The first is division. The absence of Vladimir Putin and Xi Jinping from the recent summit in New Delhi underlines that we live at a time of conflict. The existence of a rogue nuclear superpower is a huge threat to our future. Just as worrying is the apparent decision of the Chinese leader not to engage with global peers directly, except in institutions China dominates, such as the Brics. His absence, too, bodes ill for the management of our shared future.

The second is overload. As I noted in May, the communiqué of the extremely successful G20 meeting in London in April 2009 was just over 3,000 words. It also focused on stabilising the financial system and rescuing the world economy. Crisis concentrated the mind. It is inevitable that the current approach of world leaders is more diffuse. But were all the 13,000 or so words of the Delhi summit’s declaration needed? It covers almost everything one could possibly include. How is progress on such a sprawling agenda to be monitored and assessed? The answer, as we know from previous G20 efforts, is that it cannot be: much of it will wither away.

The third is hypocrisy. We all know that leaders do not mean what they promise. The declaration states, for example, that “We reaffirm our commitment to zero tolerance for corruption”. The reality, however, is that the G20 contains some of the world’s most corrupt countries. The declaration states, too, that “we ... remain committed to enhancing women’s full, equal, effective, and meaningful participation as decision makers for addressing global challenges”. But remember that Saudi Arabia is a member.
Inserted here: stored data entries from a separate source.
(** Internal profiles equal up to the name in the summaries and insights. *)
Definition profile_rel (a b : string) (p1 p2 : Profile) : Prop :=
  Forall2 (project_rel a b) (previous_research p1) (previous_research p2) /\
  strategic_fit p1 = strategic_fit p2 /\
  Forall2 (name_rel a b) (profile_insights p1) (profile_insights p2).

(** Related results of two runs of the generator that end in the same state. *)
Definition rm_rel {G A B} (R : A -> B -> Prop) : option (A * G) -> option (B * G) -> Prop :=
  option_rel (fun u v => R (fst u) (fst v) /\ snd u = snd v).

(** The current date of the runs below. *)
Definition today : datetime := mk_datetime (ymd2ord 2026 10 16) 0.


(** A clinical trials API that times out twice, then answers. *)
Definition recover_world : world :=
  mk_world (fun i => match i with 0%nat | 1%nat => Timeout | _ => Response 200 None (JsonOk (PInt 7)) end)
           (fun _ => 250000).

(** The order of [sorted(projects, key=lambda x: x['date'], reverse=True)]:
    [a] may come before [b]. *)
Definition newer_or_same (a b : Project) : Prop := str_lt (proj_date a) (proj_date b) = false.

(** ** [WebIntelligenceAgent.search_evidence] *)

(** What the two searches of one [search_evidence] call give.
    [_search_pubmed] returns the title (as [str] formats it) and source of
    each article, an empty list when a [RequestException] is caught, or
    raises any other exception (an [ET.ParseError] of the esearch reply, a
    [KeyError] when the summary lacks ['result'], ...).
    [_search_google_news] catches every exception and returns its entries. *)
Record web_world := mk_web_world {
  pubmed_results : Res (list (string * string));
  news_results : list pyval }.

(** [f"{f['title']} (Source: {f['source']})"]. *)
Definition finding_line (f : string * string) : string :=
  (fst f ++ " (Source: " ++ snd f ++ ")")%string.

(** [set.add] on the elements of a set of strings. [list(sources)] takes
    the order of the string hashes; only membership is used below. *)
Definition set_add (x : string) (l : list string) : list string :=
  if existsb (String.eqb x) l then l else (l ++ [x])%list.

(** [search_evidence(query)] on the cache [c]; [t_get] and [t_set] are
    the [datetime.now()] readings of [_get_cached] and [_set_cached].
    Returns the result, the cache afterwards, and whether the result was
    searched (rather than read from the cache). *)
Definition search_evidence (c : ttl_cache) (query : string) (t_get t_set : Z) (ww : web_world)
    : Res (pyval * ttl_cache * bool) :=
  let cache_key := ("web_intel_" ++ py_lower query)%string in
  let search :=
    match pubmed_results ww with
    | Err e => Err e
    | Ok pubmed_findings =>
        let news_articles := news_results ww in
        let findings := match map finding_line pubmed_findings with
                        | [] => ["No recent scientific literature found on PubMed."]
                        | fs => fs
                        end in
        let sources := if negb (match pubmed_findings with [] => true | _ => false end)
                       then set_add "PubMed" [] else [] in
        let sources := if negb (match news_articles with [] => true | _ => false end)
                       then set_add "Google News" sources else sources in
        let result := PDict [("sources", PList (map PStr sources));
                             ("findings", PList (map PStr findings));
                             ("news", PList news_articles)] in
        Ok (result, set_cached c cache_key result t_set, true)
    end in
  match get_cached web_intel_cache_ttl c cache_key t_get with
  | Some cached_data =>
      match py_truth cached_data with
      | Ok true => Ok (cached_data, c, false)
      | Ok false => search
      | Err e => Err e
      end
  | None => search
  end.

(** ** [ClinicalTrialsAgent]: processing and searching *)

Definition rbind {A B} (r : Res A) (f : A -> Res B) : Res B :=
  match r with Ok x => f x | Err e => Err e end.

(** [d.get(k, default)] on a dict. *)
Definition py_get (kv : list (string * pyval)) (k : string) (default : pyval) : pyval :=
  match dict_get k kv with Some v => v | None => default end.

(** [d[k]]. *)
Definition py_index (kv : list (string * pyval)) (k : string) : Res pyval :=
  match dict_get k kv with Some v => Ok v | None => Err (mk_exc "KeyError" k) end.

Fixpoint str_chars (s : string) : list pyval :=
  match s with
  | EmptyString => []
  | String c s' => PStr (String c EmptyString) :: str_chars s'
  end.

(** [seq[:n]] followed by iteration. *)
Definition py_slice_iter (v : pyval) (n : nat) : Res (list pyval) :=
  match v with
  | PList l => Ok (firstn n l)
  | PStr s => Ok (firstn n (str_chars s))
  | _ => Err (mk_exc "TypeError" "object is not subscriptable")
  end.

(** [', '.join(parts)]. *)
Fixpoint py_join (sep : string) (parts : list pyval) : Res string :=
  match parts with
  | [] => Ok EmptyString
  | [PStr s] => Ok s
  | PStr s :: rest => rbind (py_join sep rest) (fun t => Ok (s ++ sep ++ t)%string)
  | _ => Err (mk_exc "TypeError" "sequence item: expected str instance")
  end.

(** [a != 'N/A'] *)
Definition py_ne_str (v : pyval) (s : string) : bool :=
  match v with PStr t => negb (String.eqb t s) | _ => true end.

Definition phase_ii_markers : list string := ["phase 2"; "phase ii"; "phase2"; "phaseii"].
Definition phase_iii_markers : list string := ["phase 3"; "phase iii"; "phase3"; "phaseiii"].

Section ClinicalTrials.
Hypocrisy, one might respond, is the homage vice pays to virtue. But that is no great comfort when it even concerns the most important global issues of today – rising temperatures and the combination of worsening poverty with unmanageable debts in many developing countries. The communiqué states, for example, that “We recognise the need for increased global investments to meet our climate goals of the Paris Agreement, and to rapidly and substantially scale up investment and climate finance from billions to trillions of dollars globally from all sources.” Yet does this mean they are going to do anything relevant about it? After all, the very next sentence promises to scale up “finance, capacity building and technology transfer on voluntary and mutually agreed terms” (my emphasis). That “voluntary and mutually agreed” already suggests that nothing much is going to happen.

By far the most important contribution of the Indian presidency could still be the commissioned reports on strengthening finance for development and the environment, prepared by an expert group under Lawrence Summers of Harvard University and NK Singh, a distinguished Indian public servant. The first of these reports was published at the end of June. A second is supposedly due later.
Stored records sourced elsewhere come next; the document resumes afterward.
(** A listing with 20 items on pages 1 and 2 and 5 items on page 3, whose
    every page claims there is more; later pages would be full again. *)
Definition three_pages (w : unit) (page per_page : Z)
    : Result (PaginatedResponse nat) * unit :=
  (Ok (full_claim (if page =? 3 then 5 else 20) page per_page), w).

(** A creation answer without a [Location] header. *)
Definition post_without_location (args : PostArgs) : Result Response :=
  Ok (response_of 201 [("Content-Length", "0")] PyNone).

(** A rate-limited response whose [Retry-After] is an HTTP date. *)
Definition response_429_date : Response :=
  response_429 "Wed, 21 Oct 2015 07:28:00 GMT".

(** A body whose [error] field is present and empty. *)
Definition body_empty_error : PyVal :=
  PyDict [("error", PyStr ""); ("message", PyStr "device is busy")].

(** A configuration with a negative retry budget. *)
Definition config_negative : RetryConfig :=
  mkRetryConfig (-1) 1%Q 60%Q 2%Q true
    [MenderConnectionError; MenderTimeoutError; MenderServerError; MenderRateLimitError].


(** ** More of the code: HTTP client set-up, paths, models *)

Module More.

(** *** Strings *)

(** [s.lstrip(c)], [s.rstrip(c)] and [s.strip(c)] for one character. *)
Fixpoint lstrip_char (c : ascii) (s : string) : string :=
  match s with
  | String c' s' => if Ascii.eqb c' c then lstrip_char c s' else s
  | EmptyString => EmptyString
  end.

Fixpoint rstrip_char (c : ascii) (s : string) : string :=
  match s with
  | EmptyString => EmptyString
  | String c' s' =>
      match rstrip_char c s' with
      | EmptyString => if Ascii.eqb c' c then EmptyString else String c' EmptyString
      | r => String c' r
      end
  end.

Definition strip_char (c : ascii) (s : string) : string :=
  rstrip_char c (lstrip_char c s).

(** [s.endswith(c)] *)
Fixpoint ends_with_char (c : ascii) (s : string) : bool :=
  match s with
  | EmptyString => false
  | String c' EmptyString => Ascii.eqb c' c
  | String _ s' => ends_with_char c s'
  end.

(** [c * n]: the character [c], [n] times. *)
Fixpoint repeat_char (c : ascii) (n : nat) : string :=
  match n with
  | O => EmptyString
  | S n' => String c (repeat_char c n')
  end.

(** *** mender_sdk/utils/http.py: construction and request headers *)

Definition DEFAULT_BASE_URL : string := "https://hosted.mender.io".

(** The attributes [HTTPClient.__init__] sets. *)
Record HTTPClient : Type := mkHTTPClient {
  base_url : string;
  token : option string;
  timeout : Q;
  retry_config : RetryConfig;
  verify_ssl : bool
}.

(** [a or b] where [a] is an optional string. *)
Definition str_or (a : option string) (b : string) : string :=
  match a with
  | Some v => if String.eqb v "" then b else v
  | None => b
  end.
The reality behind these reports is that the world needs to increase investment massively if it is to meet its development and environmental goals, as it must. A huge part of all the new investment has to be in developing countries. But most of them lack the domestic resources, the know-how, or both, to achieve what is needed. Moreover, they are also unable to access foreign capital on the scale and the terms needed. On the contrary, as interest rates have risen in global capital markets, their access has greatly worsened and many are in deep debt distress.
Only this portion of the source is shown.